1910-D. Mintage: 2,356,640. This date is by far the most common branch-mint Indian Head $10 gold coin. Many were melted, but large numbers were exported to Europe and have been repatriated over the last few decades. Many seen have deep green gold colorations. There are quite a few known in MS 66, but surprisingly less than 10 have been certified as MS 67 and none at MS 68.
1910-S. Mintage: 811,000. Despite a relatively high mintage approaching 1 million coins, the 1910-S is very rare in Choice condition. The date can be considered one of the true condition rarities of the series. Most examples were melted and just a few are known in Gem condition. An MS 66 example sold at auction in 2009 for $120,750. The retail value of an MS 60 example is under $2,000. With the melt value of a $10 Indian currently around the $900 level, these can be considered an incredible bargain! The same can be said for many other issues of the series.

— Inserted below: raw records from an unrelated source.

Lemma Forall2_map_in {A B} (P : A -> B -> Prop) (f : A -> B) (l : list A) :
  (forall x, x ∈ l -> P x (f x)) -> Forall2 P l (map f l).
Proof.
  induction l as [|x l IH]; intros H; simpl; constructor.
  - apply H. by left.
  - apply IH. intros y Hy. apply H. by right.
Qed.

Lemma Forall2_refl_in {A} (P : A -> A -> Prop) (l : list A) :
  (forall x, x ∈ l -> P x x) -> Forall2 P l l.
Proof. intros H. rewrite <- (map_id l) at 2. by apply Forall2_map_in. Qed.

Lemma filter_app_snoc {A} (p : A -> bool) (l : list A) x :
  List.filter p (l ++ [x]) = List.filter p l ++ (if p x then [x] else []).
Proof. rewrite List.filter_app. simpl. by destruct (p x). Qed.

Example str_utf16 : str "Giải 👑" = [71; 105; 7843; 105; 32; 55357; 56401]%Z.
Proof. reflexivity. Qed.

1911. Mintage: 505,000. The 1911 is among the most common date for the series. Large numbers were shipped to Europe and coins continue to return to the states. Most of these are circulated or in the lower range of Mint State. Gem examples can be found with some patience. There are 20 or so coins known in MS 67 and a few are certified as MS 68 by NGC. The 1911 Indian Head $10 makes a great type coin, as most are well struck, with minimal marks.

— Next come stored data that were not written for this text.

(* ===== verification/Int32.v ===== *)
(** * 32-bit integer operators of JavaScript

    [src/utils/security.ts] computes its hash with [x << 5] and [x |= 0].
    On a JavaScript number holding an integer these are ECMAScript's
    [ToInt32] conversion followed by the 32-bit two's complement operation.
    This file defines them on [Z] (the numbers involved are integers) and
    proves the range and congruence facts the hash proofs use. *)

From S2P Require Import Prelude.
Open Scope Z_scope.

(** ECMAScript [ToInt32] on an integral number: reduce modulo 2^32 and map
    [2^31 .. 2^32-1] to the negative range. *)
Definition ToInt32 (x : Z) : Z :=
  let m := x mod 4294967296 in
  if m >=? 2147483648 then m - 4294967296 else m.

(** ECMAScript [ToUint32] on an integral number. *)
Definition ToUint32 (x : Z) : Z := x mod 4294967296.

(** [x << y] (Number::leftShift): shift [ToInt32 x] by [ToUint32 y mod 32]
    bits and keep the low 32 bits as a signed value. *)
Definition js_shl (x y : Z) : Z :=
  ToInt32 (Z.shiftl (ToInt32 x) (ToUint32 y mod 32)).

(** [x | y] (Number::bitwiseOR) on the two [ToInt32] images. *)
Definition js_bor (x y : Z) : Z := Z.lor (ToInt32 x) (ToInt32 y).

(** The signed 32-bit range. *)
Definition is_int32 (x : Z) : Prop := -2147483648 <= x < 2147483648.

#[export] Instance is_int32_dec x : Decision (is_int32 x).
Proof. unfold is_int32. apply _. Defined.

(** ** Range and congruence *)

Lemma ToInt32_spec x :
  exists k, ToInt32 x = x + k * 4294967296 /\ is_int32 (ToInt32 x).
Proof.
  unfold ToInt32, is_int32.
  pose proof (Z.mod_pos_bound x 4294967296 ltac:(lia)).
  pose proof (Z.div_mod x 4294967296 ltac:(lia)).
  destruct (Z.geb_spec (x mod 4294967296) 2147483648).
  - exists (- (x / 4294967296) - 1). split; lia.
  - exists (- (x / 4294967296)). split; lia.
Qed.

Lemma ToInt32_range x : is_int32 (ToInt32 x).
Proof. by destruct (ToInt32_spec x) as (k & _ & ?). Qed.

Lemma ToInt32_id x : is_int32 x -> ToInt32 x = x.
Proof.
  unfold is_int32, ToInt32. intros Hx.
  destruct (Z.ltb_spec x 0).
  - assert (x mod 4294967296 = x + 4294967296) as ->
      by (symmetry; apply Z.mod_unique with (-1); lia).
    destruct (Z.geb_spec (x + 4294967296) 2147483648); lia.
  - rewrite Z.mod_small by lia. destruct (Z.geb_spec x 2147483648); lia.
Qed.

Lemma ToInt32_add_mult x k : ToInt32 (x + k * 4294967296) = ToInt32 x.
Proof. unfold ToInt32. by rewrite Z_mod_plus_full. Qed.

(** [ToInt32] depends only on the residue modulo 2^32. *)
Lemma ToInt32_cong x y : x mod 4294967296 = y mod 4294967296 -> ToInt32 x = ToInt32 y.
Proof. unfold ToInt32. by intros ->. Qed.

Lemma ToInt32_mod x : ToInt32 x mod 4294967296 = x mod 4294967296.
Proof.
  destruct (ToInt32_spec x) as (k & -> & _). apply Z_mod_plus_full.
Qed.

Lemma ToInt32_idem x : ToInt32 (ToInt32 x) = ToInt32 x.
Proof. apply ToInt32_id, ToInt32_range. Qed.

(** Inner [ToInt32]s can be dropped under an outer one. *)
Lemma ToInt32_inner_add a b : ToInt32 (ToInt32 a + b) = ToInt32 (a + b).
Proof.
  destruct (ToInt32_spec a) as (k & -> & _).
  replace (a + k * 4294967296 + b) with (a + b + k * 4294967296) by lia.
  apply ToInt32_add_mult.
Qed.

Lemma ToInt32_inner_mul a b : ToInt32 (b * ToInt32 a) = ToInt32 (b * a).
Proof.
  destruct (ToInt32_spec a) as (k & -> & _).
  replace (b * (a + k * 4294967296)) with (b * a + (b * k) * 4294967296) by lia.
  apply ToInt32_add_mult.
Qed.

Lemma ToInt32_inner_lin k a c : ToInt32 (k * ToInt32 a + c) = ToInt32 (k * a + c).
Proof.
  destruct (ToInt32_spec a) as (j & -> & _).
  replace (k * (a + j * 4294967296) + c) with (k * a + c + (k * j) * 4294967296) by lia.
  apply ToInt32_add_mult.
Qed.

(** The residue classes of [ToInt32] are exactly those of [mod 2^32]. *)
Lemma ToInt32_eq_iff x y :
  ToInt32 x = ToInt32 y <-> x mod 4294967296 = y mod 4294967296.
Proof.
  split; [|apply ToInt32_cong].
  intros H. by rewrite <- (ToInt32_mod x), <- (ToInt32_mod y), H.
Qed.

#[export] Hint Resolve ToInt32_range : js.
#[export] Hint Rewrite ToInt32_idem ToInt32_inner_add ToInt32_inner_mul : js_rw.

(** ** The operators at the arguments the code uses *)

Lemma js_shl_5 x : js_shl x 5 = ToInt32 (32 * x).
Proof.
  unfold js_shl. change (ToUint32 5 mod 32) with 5.
  rewrite Z.shiftl_mul_pow2 by lia. change (2 ^ 5) with 32.
  rewrite Z.mul_comm. apply ToInt32_inner_mul.
Qed.

Lemma js_bor_0 x : js_bor x 0 = ToInt32 x.
Proof. unfold js_bor. change (ToInt32 0) with 0. apply Z.lor_0_r. Qed.

Lemma js_bor_range x y : is_int32 (js_bor x y).
Proof.
  unfold js_bor, is_int32.
  pose proof (ToInt32_range x) as [Hx1 Hx2].
  pose proof (ToInt32_range y) as [Hy1 Hy2].
  set (a := ToInt32 x) in *. set (b := ToInt32 y) in *.
  (* A 32-bit two's complement value is one whose bits from 31 upward all
     equal its sign; [Z.lor] keeps that shape. *)
  assert (Hs : forall z, -2147483648 <= z < 2147483648 <->
                 Z.shiftr z 31 = 0 \/ Z.shiftr z 31 = -1).
  { intros z. rewrite Z.shiftr_div_pow2 by lia. change (2 ^ 31) with 2147483648.
    split.
    - intros Hz. destruct (Z.ltb_spec z 0).
      + right. symmetry. apply Z.div_unique with (z + 2147483648); lia.
      + left. apply Z.div_small. lia.
    - pose proof (Z.div_mod z 2147483648 ltac:(lia)).
      pose proof (Z.mod_pos_bound z 2147483648 ltac:(lia)). lia. }
  apply Hs. rewrite Z.shiftr_lor.
  destruct (proj1 (Hs a) (conj Hx1 Hx2)) as [-> | ->];
  destruct (proj1 (Hs b) (conj Hy1 Hy2)) as [-> | ->]; auto.
Qed.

1911-D. Mintage: 30,100. The 1911-D is the undisputed condition rarity of the Indian Head $10 series. Many great collections have lacked this date in gem condition. The Smithsonian examples grade MS 62 at best. Just a few coins have been graded as MS 65 and none above that level! The Norweb coin was saved at the time of issue and stands as one of the finest known. The coin sold for $132,000 in 1988, a price record that stood for nearly 20 years. The coin resides in a prominent Eastern collection. The 1911-D Quarter Eagle captures most of the attention for 1911-D coinage, but that issue pales in comparison to the 1911-D Indian Ten Dollar.
1911-S. Mintage: 51,000. At one time this date was considered on par with the elusive 1911-D issue. Starting in the 1970s small groups were discovered in coins that had been shipped to Europe in the 1930s. The Smithsonian’s example of the date grades just extremely fine. The collection, of course, was formed before the European discoveries. The issue is still quite rare with relatively few known in Choice and Gem condition. In my opinion, the date is an underrated issue at current price levels.